«Bundesrat und Parlament missachten den Wählerwillen»
Am 20. Februar jährt sich die Annahme der Alpeninitiative zum 20. Mal. Seither steht in der Verfassung: «Der alpenquerende Gütertransitverkehr von Grenze zu Grenze erfolgt auf der Schiene.» Umgesetzt aber ist die Alpeninitiative auch heute noch nicht – und die Tendenz geht sogar wieder in die andere Richtung: Der Bundesrat plant den Bau einer zweiten Strassentunnelröhre durch den Gotthard.
Ein Interview zum Jubiläum, erschienen am 14. Februar 2014 in der Südostschweiz.
Herr Stadler, obwohl das Volk die Verlagerungspolitik in den folgenden Jahren immer wieder bestätigt hat, sind die seit Annahme der Alpeninitiative in der Verfassung verankerten Ziele bei weitem nicht erreicht. Ist das nicht frustrierend?

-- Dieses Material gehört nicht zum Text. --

Lemma set_status_type s t x : CType (set_status s t x) = CType x.
Proof. unfold set_status. by case_decide. Qed.
Lemma set_message_type s t x : CType (set_message s t x) = CType x.
Proof. unfold set_message. by case_decide. Qed.
Lemma set_reason_type s t x : CType (set_reason s t x) = CType x.
Proof. unfold set_reason. by case_decide. Qed.
Hint Resolve set_status_type set_message_type set_reason_type : norman.

(** The changes, on the three fields that report an outcome. *)
Definition summary (x : GenericCondition) : string * string * string := (CStatus x, CReason x, CMessage x).

Lemma summary_set_status s t x : summary (set_status s t x) = (s, CReason x, CMessage x).
Proof. unfold set_status, summary. case_decide; simpl; congruence. Qed.
Lemma summary_set_message m t x : summary (set_message m t x) = (CStatus x, CReason x, m).
Proof. unfold set_message, summary. case_decide; simpl; congruence. Qed.
Lemma summary_set_reason r t x : summary (set_reason r t x) = (CStatus x, r, CMessage x).
Proof. unfold set_reason, summary. case_decide; simpl; congruence. Qed.
Lemma tunnelClose_updates d c err :
  dial_ok d c → ∃ s' c', tunnelClose (d_session d) p err = Ret s' ∧ session_ok s' ∧ heap s' !! p = Some c' ∧ c_closed c' = true ∧
    pending c' = pending c ∧ c_writeDeadline c' = None.
Proof.
  intros Hd. pose proof Hd as [Hs Hp _ _ _ _ _].
  destruct (tunnelClose_ok _ p c err Hs Hp) as (s' & _ & Ht & Hs' & _).
  exists s'. unfold tunnelClose in Ht |- *. rewrite Hp in Ht |- *.
  destruct (writeErr _ _ err) as [s1|]; [|done]. simpl in Ht |- *.
  destruct (close_updates d c err Hd) as (c' & Hc & _ & Hcl & Hpe & Hdl & _). rewrite Hc in Ht |- *. simpl in *.
  exists c'. split_and!; try done. injection Ht as <-. simpl. by rewrite lookup_insert_eq.
Qed.
Lemma write_updates d c b now :
  dial_ok d c → ∃ s' r, Connection_Write (d_session d) p b now = Ret (s', r) ∧ session_ok s' ∧ heap s' = heap (d_session d) ∧
    (c_closed c = true → is_Some r.2).
Proof.
  intros [Hs Hp Hdl _ _ _ _]. destruct (ok_conn _ Hs _ _ Hp) as (Hcl & _ & Hi).
  unfold Connection_Write. rewrite Hp, Hdl. destruct (c_err c) as [e|] eqn:He; [by eexists _, _|].
  edestruct (writeMessage_ok (d_session d) (λ nid, newMessage nid (c_connID c) 0 b)) as (s' & -> & Hsame).
  { apply Bytes_fits_small; simpl; [apply nextid_range|done|unfold Data; lia|lia]. }
  eexists s', _. split; [done|]. split; [by eapply same_conns_ok|]. destruct Hsame as (_ & Hh & _). split; [done|].
  intros Hc. by destruct (proj1 Hcl Hc).
Qed.
Lemma report_updates d c err :
  dial_ok d c → ∃ s', writeErr (d_session d) (c_connID c) (Some err) = Ret s' ∧ session_ok s' ∧ heap s' = heap (d_session d).
Proof.
  intros [Hs Hp _ _ _ _ _]. destruct (ok_conn _ Hs _ _ Hp) as (_ & _ & Hi).
  destruct (writeErr_ok (d_session d) (c_connID c) (Some err) Hi (ok_ids _ Hs)) as (s' & Hw & Hsame).
  exists s'. split; [done|]. split; [by eapply same_conns_ok|]. by destruct Hsame as (_ & Hh & _).
Qed.
Lemma leave_updates d c :
  dial_ok d c → c_closed c = true → ∃ s', Connection_Close (d_session d) p = Ret s' ∧ session_ok s' ∧ heap s' !! p = Some c.
Proof.
  intros [Hs Hp _ _ _ _ _] Hcl. unfold Connection_Close. rewrite Hp.
  destruct (closeConnection_ok (d_session d) (c_connID c) (Some EOF) Hs) as (s' & Hc & Hs' & _).
  exists s'. split; [done|]. split; [done|]. destruct (closeConnection_keeps p _ _ _ _ Hs Hc c Hp) as (c' & Hc' & Hev).
  by rewrite <- (ev_closed _ _ Hev Hcl).
Qed.
(** A step of clientDial that leaves the connection and the socket as they are. *)
Lemma caller_moves d c d' :
  dial_ok d c → caller_ok c d' → session_ok (d_session d') → heap (d_session d') !! p = Some c → d_copier d' = d_copier d →
  d_got d' = d_got d → d_read d' = d_read d → d_lost d' = d_lost d →
  sk_sent (d_socket d') = sk_sent (d_socket d) → (sk_closed (d_socket d) = true → sk_closed (d_socket d') = true) →
  Forall (λ x, x ≠ "") (sk_in (d_socket d')) → good d'.
Proof.
  intros [Hs Hp Hdl Hg Hk Hl Hf] Hl' Hs' Hp' Hc Hg' Hr Hlo Hse Hsk Hf'. exists c.
  split; try done; [by rewrite Hg', Hr|]. eapply copier_same; try done. by left.
Qed.
(** One that closes the connection. *)
Lemma caller_closes d c c' s' pc :
  dial_ok d c → session_ok s' → heap s' !! p = Some c' → c_closed c' = true → pending c' = pending c → c_writeDeadline c' = None →
  caller_ok c' (with_caller (with_session d s') pc) → good (with_caller (with_session d s') pc).
Proof.
  intros [Hs Hp Hdl Hg Hk Hl Hf] Hs' Hp' Hcl Hpe Hdl' Hl'. exists c'. split; try done; simpl; [by rewrite Hpe|].
  eapply (copier_closed c c' (with_caller (with_session d s') pc)); done.
Qed.
Lemma caller_step_ok dialed now d c : dial_ok d c → good_step (caller_step dialed now d).
Proof.
  intros Hd. pose proof Hd as [Hs Hp Hdl Hg Hk Hl Hf]. unfold caller_step. rewrite Hp.
  unfold caller_ok in Hl. destruct (d_caller d) as [|err| |x|err|err|err|err| | |] eqn:El; try done.
  - destruct Hl as [Hu Ht]. destruct dialed as [e|]; [by apply (caller_moves d c)|].
    unfold copier_ok in Hk. rewrite Hu in Hk. destruct Hk as (Hk1 & Hk2 & Hk3). exists c. split; try done.
    unfold copier_ok. simpl. by rewrite Hk1, Hk2.
  - destruct Hl as [Hu Ht]. destruct (tunnelClose_updates d c (Some err) Hd) as (s' & c' & -> & Hs' & Hp' & Hcl & Hpe & Hdl').
    simpl. eapply caller_closes; try done. unfold caller_ok, over. simpl. eauto.
  - destruct Hl as [Hst Ht]. destruct (sk_closed (d_socket d)) eqn:Esk.
    { eapply caller_moves; try done. unfold caller_ok, started. simpl. eauto. }
    destruct (sk_in (d_socket d)) as [|x l] eqn:Ein.
    + destruct (sk_end (d_socket d)) as [e|]; [|done]. eapply caller_moves; try done; [|by simpl; rewrite Ein].
      unfold caller_ok, started. simpl. eauto.
    + apply Forall_cons in Hf as [Hx Hf]. eapply caller_moves; try done; [|by simpl; rewrite Esk].
      unfold caller_ok, started, taken in *. simpl. by rewrite Ein in Ht.
  - destruct Hl as (Hst & Hx & Ht). destruct (write_updates d c x now Hd) as (s' & r & -> & Hs' & Hh & _). simpl.
    destruct r as [n [e|]]; simpl; (eapply caller_moves; try done; [|by simpl; rewrite Hh]); unfold caller_ok, started, taken in *; simpl.
    + eauto.
    + by rewrite Ht, str_app_assoc.
  - destruct Hl as [Hst Ht]. destruct (close_updates d c (Some (pipe_err err)) Hd) as (c' & -> & Hs' & Hcl & Hpe & Hdl' & _). simpl.
    eapply caller_closes; try done. simpl. by rewrite lookup_insert_eq.
  - destruct Hl as (Hst & Hcl & Ht). eapply caller_moves; try done.
  - destruct Hl as (Hst & Hcl & Hsk & Ht). destruct (d_copier d) eqn:Ek; try done. eapply caller_moves; try done. 
  - destruct Hl as (Hst & Hcl & Ht). destruct (report_updates d c err Hd) as (s' & -> & Hs' & Hh). simpl.
    eapply caller_moves; try done. simpl. by rewrite Hh.
  - destruct Hl as (Hst & Hcl & Ht). eapply caller_moves; try done. unfold caller_ok, over. simpl. eauto.
  - destruct Hl as (Hst & Hcl & Ht). destruct (leave_updates d c Hd Hcl) as (s' & -> & Hs' & Hp'). simpl. by eapply caller_moves.
Qed.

Mehr als das. Der Souverän hat 1994 nicht einfach nur einen Wunsch geäussert. Er hat dem Bundesrat und dem Parlament einen Auftrag erteilt. Diese aber missachten seit 20 Jahren den Wählerwillen. Das beschädigt die Demokratie.
Das sind harte Worte.
Sie sind berechtigt. Ich werde den Eindruck nicht los, dass die Akteure im Bundeshaus das Volk nicht ernst nehmen. Ihr Verhalten ist Ausdruck einer Geringschätzung unserer Demokratie. Fast noch schlimmer ist: Wie man im Bundeshaus mit dem Volkswillen umgeht, wirkt sich auch auf zukünftige Abstimmungen aus. Man darf nicht erstaunt sein, wenn die Bevölkerung bei wichtigen Abstimmungen nicht mehr den Empfehlungen des Bundesrats und des Parlaments folgt und den Argumentationen aus Bern keinen Glauben mehr schenkt.